▶ [Given information]

(** A lost connection is reported once.  The resource read error of a lost
    connection is sent to Java as such, and the generic stream error that
    GStreamer posts right after it is swallowed: over the two messages exactly
    one media error is sent, no state is announced or requested, the player
    stays where it was, and the next error will be handled again. *)
Theorem connection_lost_reported_once `{Env} (m1 m2 : string) (d1 d2 : option string) (t1 t2 : Z)
    (s : pipeline) (w : world) (HD : m_pEventDispatcher s = true)
    (Hd : m_bIsDisposed (content s) = false) (Hp : m_bIsDisposeInProgress (content s) = false) :
  let read_error := mkGError GST_RESOURCE_ERROR GST_RESOURCE_ERROR_READ m1 in
  let failed_error := mkGError GST_STREAM_ERROR GST_STREAM_ERROR_FAILED m2 in
  let o1 := BusCallback (GST_MESSAGE_ERROR (Some read_error) d1 t1) s w in
  let o2 := BusCallback (GST_MESSAGE_ERROR (Some failed_error) d2 t2) (ostate o1) (oworld o1) in
  let t := otrace o1 ++ otrace o2 in
  media_errors t = [ERROR_LOCATOR_CONNECTION_LOST] /\ announcements t = [] /\ state_requests t = [] /\
  m_PlayerState (ostate o2) = m_PlayerState s /\ m_bIgnoreError (ostate o2) = false.
Proof.
  cbv zeta. destruct (BusCallback_read_error s m1 d1 t1 HD Hd Hp w) as (E1 & A1 & R1 & M1).
  rewrite E1 in *. set (w1 := oworld _). clearbody w1.
  set (s1 := s <| m_bIgnoreError := true |>). assert (I1 : m_bIgnoreError s1 = true) by reflexivity.
  destruct (BusCallback_ignored_error s1 m2 d2 t2 I1 Hd Hp w1) as (E2 & A2 & R2 & M2).
  rewrite media_errors_app, announcements_app, state_requests_app, A1, A2, R1, R2, M1, M2, E2.
  split_and!; reflexivity.
Qed.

▶ [Problem to work on] Count the lines in the records above that contain the word "oworld", and give only that number.

▶ [Task solution] 2